> _What the task asks_: Your task is to find every line of the data that holds the string "IsControlledBy" and copy it.

Dataset items:
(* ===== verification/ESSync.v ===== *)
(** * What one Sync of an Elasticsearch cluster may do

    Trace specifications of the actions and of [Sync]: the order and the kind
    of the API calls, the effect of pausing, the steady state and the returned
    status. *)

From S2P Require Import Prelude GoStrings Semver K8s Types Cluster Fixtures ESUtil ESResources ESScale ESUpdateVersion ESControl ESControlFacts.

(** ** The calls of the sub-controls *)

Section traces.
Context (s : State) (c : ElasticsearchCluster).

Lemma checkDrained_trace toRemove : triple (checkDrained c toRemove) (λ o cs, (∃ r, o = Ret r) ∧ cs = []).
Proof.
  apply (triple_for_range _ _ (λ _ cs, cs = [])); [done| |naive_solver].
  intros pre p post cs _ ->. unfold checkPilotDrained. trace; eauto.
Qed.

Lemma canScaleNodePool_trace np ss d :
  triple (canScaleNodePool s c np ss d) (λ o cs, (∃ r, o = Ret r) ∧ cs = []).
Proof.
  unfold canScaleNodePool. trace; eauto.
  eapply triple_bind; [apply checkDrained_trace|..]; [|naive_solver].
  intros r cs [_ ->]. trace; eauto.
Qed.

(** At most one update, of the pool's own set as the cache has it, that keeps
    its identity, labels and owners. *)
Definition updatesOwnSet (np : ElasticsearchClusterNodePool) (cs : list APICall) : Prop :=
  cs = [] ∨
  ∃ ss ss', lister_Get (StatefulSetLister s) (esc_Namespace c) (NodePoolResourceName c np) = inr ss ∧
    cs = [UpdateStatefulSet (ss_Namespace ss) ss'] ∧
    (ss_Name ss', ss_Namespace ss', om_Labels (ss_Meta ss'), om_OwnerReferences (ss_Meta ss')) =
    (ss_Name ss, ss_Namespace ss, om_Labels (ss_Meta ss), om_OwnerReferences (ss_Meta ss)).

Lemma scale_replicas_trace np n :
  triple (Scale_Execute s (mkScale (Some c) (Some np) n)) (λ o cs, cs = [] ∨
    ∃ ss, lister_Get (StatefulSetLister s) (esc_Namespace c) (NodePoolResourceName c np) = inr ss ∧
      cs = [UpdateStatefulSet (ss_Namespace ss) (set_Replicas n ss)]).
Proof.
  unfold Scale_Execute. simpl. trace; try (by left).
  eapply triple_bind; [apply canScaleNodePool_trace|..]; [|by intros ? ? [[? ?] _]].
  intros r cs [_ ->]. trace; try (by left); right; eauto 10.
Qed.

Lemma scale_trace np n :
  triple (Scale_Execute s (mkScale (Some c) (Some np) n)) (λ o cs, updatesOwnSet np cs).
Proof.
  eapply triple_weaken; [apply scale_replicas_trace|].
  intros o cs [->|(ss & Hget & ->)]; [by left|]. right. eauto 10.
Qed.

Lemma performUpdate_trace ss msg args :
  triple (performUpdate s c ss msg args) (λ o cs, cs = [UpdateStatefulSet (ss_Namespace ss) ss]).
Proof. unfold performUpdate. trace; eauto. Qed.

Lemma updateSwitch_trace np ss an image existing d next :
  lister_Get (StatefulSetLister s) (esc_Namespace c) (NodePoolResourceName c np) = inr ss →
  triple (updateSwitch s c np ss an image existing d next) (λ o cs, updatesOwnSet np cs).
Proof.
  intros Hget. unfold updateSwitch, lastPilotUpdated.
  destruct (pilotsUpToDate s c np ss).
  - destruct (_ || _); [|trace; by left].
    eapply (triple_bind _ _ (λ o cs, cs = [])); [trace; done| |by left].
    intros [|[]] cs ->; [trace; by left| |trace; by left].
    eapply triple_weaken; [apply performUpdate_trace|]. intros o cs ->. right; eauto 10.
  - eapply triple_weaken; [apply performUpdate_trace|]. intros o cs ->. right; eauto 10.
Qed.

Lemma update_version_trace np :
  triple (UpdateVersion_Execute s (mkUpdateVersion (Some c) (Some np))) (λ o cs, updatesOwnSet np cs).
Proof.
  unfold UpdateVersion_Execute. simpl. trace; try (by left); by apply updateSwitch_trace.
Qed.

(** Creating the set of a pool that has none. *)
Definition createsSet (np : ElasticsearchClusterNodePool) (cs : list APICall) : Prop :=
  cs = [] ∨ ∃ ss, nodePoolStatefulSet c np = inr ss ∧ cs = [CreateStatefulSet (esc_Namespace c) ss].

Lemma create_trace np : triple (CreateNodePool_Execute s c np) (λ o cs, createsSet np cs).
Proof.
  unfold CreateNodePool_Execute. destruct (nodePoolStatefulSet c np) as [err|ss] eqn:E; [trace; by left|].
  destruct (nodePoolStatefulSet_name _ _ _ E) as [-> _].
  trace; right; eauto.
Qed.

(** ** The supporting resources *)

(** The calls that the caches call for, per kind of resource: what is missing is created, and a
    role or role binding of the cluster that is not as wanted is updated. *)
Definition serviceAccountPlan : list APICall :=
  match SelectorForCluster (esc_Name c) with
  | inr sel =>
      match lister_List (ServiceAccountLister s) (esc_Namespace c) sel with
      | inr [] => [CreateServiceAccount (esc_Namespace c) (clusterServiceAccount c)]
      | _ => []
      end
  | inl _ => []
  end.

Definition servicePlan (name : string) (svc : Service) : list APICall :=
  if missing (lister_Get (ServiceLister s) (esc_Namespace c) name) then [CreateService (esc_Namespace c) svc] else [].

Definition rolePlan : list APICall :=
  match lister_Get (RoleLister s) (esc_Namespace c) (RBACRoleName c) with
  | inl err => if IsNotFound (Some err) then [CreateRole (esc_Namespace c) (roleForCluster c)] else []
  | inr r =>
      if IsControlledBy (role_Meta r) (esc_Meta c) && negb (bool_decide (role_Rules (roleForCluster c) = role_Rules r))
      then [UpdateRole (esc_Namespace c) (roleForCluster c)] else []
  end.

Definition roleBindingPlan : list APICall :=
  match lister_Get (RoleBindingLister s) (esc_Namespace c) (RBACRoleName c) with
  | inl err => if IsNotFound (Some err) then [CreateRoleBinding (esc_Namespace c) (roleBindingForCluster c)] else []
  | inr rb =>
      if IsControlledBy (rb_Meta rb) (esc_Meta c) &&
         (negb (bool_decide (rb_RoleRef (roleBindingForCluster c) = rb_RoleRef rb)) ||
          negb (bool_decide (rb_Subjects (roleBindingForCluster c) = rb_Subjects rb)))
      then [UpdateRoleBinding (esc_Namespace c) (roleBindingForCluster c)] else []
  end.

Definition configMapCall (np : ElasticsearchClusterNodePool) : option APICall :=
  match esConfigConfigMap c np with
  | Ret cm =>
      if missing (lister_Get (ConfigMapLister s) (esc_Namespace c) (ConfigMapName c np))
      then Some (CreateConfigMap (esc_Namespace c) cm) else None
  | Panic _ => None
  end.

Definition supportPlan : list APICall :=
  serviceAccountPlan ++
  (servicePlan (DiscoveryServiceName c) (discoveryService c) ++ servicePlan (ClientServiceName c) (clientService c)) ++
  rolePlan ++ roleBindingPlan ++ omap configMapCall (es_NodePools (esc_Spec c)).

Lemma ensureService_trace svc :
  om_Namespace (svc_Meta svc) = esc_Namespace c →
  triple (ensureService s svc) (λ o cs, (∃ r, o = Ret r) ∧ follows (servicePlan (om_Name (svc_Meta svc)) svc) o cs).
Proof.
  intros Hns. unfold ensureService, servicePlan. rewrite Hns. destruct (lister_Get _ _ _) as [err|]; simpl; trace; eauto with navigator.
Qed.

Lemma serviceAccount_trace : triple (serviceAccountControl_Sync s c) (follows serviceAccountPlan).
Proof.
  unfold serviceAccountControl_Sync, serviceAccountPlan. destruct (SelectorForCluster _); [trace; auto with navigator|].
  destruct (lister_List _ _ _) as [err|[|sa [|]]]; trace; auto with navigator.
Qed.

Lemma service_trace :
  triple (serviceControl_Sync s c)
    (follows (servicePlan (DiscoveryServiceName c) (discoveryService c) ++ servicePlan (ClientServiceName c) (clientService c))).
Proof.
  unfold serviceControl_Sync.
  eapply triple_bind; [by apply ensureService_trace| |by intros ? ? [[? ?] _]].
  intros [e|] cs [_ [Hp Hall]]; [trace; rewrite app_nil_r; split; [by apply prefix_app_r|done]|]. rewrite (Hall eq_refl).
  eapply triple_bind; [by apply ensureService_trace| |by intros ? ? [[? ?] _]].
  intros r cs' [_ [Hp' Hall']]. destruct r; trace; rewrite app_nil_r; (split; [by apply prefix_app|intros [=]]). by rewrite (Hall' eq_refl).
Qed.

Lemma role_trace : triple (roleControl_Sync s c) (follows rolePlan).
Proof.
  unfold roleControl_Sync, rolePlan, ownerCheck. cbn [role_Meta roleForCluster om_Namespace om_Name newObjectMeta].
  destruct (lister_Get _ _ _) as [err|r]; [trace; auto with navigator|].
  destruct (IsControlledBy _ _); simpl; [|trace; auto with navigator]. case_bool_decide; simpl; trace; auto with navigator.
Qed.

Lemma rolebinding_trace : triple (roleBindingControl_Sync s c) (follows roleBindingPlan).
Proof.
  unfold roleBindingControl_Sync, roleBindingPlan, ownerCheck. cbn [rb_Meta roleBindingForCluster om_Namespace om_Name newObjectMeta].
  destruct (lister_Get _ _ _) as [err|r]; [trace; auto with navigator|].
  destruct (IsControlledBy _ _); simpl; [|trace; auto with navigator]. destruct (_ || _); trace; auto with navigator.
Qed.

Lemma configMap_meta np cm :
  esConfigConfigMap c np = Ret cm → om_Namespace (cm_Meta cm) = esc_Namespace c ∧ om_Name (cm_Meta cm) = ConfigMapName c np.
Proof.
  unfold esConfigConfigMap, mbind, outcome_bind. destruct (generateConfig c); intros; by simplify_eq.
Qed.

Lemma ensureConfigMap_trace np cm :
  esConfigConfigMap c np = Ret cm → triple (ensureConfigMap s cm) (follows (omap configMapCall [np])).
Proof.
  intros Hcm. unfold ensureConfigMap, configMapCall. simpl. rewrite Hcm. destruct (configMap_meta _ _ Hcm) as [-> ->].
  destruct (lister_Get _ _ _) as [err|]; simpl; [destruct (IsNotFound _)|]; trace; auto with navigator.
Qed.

---

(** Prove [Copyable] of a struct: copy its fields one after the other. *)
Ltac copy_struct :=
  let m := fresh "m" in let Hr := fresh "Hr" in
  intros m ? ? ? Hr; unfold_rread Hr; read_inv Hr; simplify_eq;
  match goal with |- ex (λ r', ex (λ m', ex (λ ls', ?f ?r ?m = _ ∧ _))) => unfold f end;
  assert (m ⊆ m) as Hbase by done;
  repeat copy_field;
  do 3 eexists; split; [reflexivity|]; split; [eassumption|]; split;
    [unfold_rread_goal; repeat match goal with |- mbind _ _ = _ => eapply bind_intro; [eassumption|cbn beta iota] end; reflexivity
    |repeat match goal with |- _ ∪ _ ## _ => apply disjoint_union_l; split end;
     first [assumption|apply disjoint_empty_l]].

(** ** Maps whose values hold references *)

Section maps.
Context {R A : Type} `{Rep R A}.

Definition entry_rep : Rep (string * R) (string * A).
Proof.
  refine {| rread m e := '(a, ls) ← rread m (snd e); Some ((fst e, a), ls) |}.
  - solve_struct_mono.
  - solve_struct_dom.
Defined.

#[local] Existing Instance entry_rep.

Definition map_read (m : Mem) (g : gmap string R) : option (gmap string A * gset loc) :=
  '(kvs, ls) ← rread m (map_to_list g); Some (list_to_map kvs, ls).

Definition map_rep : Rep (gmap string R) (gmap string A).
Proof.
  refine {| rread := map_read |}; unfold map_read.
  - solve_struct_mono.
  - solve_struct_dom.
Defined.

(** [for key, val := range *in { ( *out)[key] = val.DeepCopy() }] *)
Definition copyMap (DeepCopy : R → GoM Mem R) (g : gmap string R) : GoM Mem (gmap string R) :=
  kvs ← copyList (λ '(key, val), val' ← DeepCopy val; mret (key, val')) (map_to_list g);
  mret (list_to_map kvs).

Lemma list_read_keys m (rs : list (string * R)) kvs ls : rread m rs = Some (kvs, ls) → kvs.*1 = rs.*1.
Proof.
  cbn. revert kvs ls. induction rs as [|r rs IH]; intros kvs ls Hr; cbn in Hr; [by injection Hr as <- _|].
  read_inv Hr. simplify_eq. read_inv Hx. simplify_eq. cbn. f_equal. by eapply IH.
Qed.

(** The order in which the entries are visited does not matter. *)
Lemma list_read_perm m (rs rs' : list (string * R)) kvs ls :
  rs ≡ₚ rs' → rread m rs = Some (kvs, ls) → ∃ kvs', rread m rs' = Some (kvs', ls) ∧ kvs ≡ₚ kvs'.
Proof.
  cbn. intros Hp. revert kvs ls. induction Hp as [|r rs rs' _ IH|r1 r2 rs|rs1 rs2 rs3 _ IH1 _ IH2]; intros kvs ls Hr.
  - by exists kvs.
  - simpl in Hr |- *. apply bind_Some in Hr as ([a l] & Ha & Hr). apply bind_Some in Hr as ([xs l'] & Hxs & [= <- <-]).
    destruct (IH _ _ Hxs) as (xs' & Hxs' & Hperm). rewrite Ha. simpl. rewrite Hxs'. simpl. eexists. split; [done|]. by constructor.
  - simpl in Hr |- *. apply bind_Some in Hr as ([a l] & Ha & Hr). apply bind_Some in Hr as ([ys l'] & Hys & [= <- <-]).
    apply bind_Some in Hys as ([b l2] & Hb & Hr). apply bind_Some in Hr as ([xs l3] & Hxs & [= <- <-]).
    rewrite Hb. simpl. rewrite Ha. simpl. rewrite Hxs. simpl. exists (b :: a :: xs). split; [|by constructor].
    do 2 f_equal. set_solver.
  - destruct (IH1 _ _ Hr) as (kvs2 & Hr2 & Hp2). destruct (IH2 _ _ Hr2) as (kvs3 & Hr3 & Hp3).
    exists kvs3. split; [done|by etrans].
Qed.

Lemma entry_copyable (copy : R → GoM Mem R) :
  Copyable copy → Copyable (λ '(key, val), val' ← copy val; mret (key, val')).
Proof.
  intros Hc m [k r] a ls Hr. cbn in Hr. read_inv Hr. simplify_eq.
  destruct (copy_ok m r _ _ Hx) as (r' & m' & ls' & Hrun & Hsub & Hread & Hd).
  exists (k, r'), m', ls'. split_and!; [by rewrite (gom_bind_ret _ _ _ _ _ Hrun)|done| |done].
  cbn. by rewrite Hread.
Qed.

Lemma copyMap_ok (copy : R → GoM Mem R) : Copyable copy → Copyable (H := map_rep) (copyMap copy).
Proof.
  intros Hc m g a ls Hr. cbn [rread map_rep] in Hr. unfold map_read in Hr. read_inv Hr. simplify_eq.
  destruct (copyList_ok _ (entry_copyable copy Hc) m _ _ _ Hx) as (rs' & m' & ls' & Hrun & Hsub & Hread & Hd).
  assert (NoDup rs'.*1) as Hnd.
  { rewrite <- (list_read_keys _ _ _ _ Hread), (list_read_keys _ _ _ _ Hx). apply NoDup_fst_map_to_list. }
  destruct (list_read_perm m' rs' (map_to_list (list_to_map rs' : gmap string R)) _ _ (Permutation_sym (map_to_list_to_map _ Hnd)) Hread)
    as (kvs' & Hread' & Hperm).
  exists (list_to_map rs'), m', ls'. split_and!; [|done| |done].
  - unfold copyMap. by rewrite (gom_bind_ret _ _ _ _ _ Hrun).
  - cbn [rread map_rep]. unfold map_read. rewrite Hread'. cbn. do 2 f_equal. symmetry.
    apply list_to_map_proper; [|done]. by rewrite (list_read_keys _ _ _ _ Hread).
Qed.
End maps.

> _Result of this exercise_:
      if IsControlledBy (role_Meta r) (esc_Meta c) && negb (bool_decide (role_Rules (roleForCluster c) = role_Rules r))
      if IsControlledBy (rb_Meta rb) (esc_Meta c) &&
  destruct (IsControlledBy _ _); simpl; [|trace; auto with navigator]. case_bool_decide; simpl; trace; auto with navigator.
  destruct (IsControlledBy _ _); simpl; [|trace; auto with navigator]. destruct (_ || _); trace; auto with navigator.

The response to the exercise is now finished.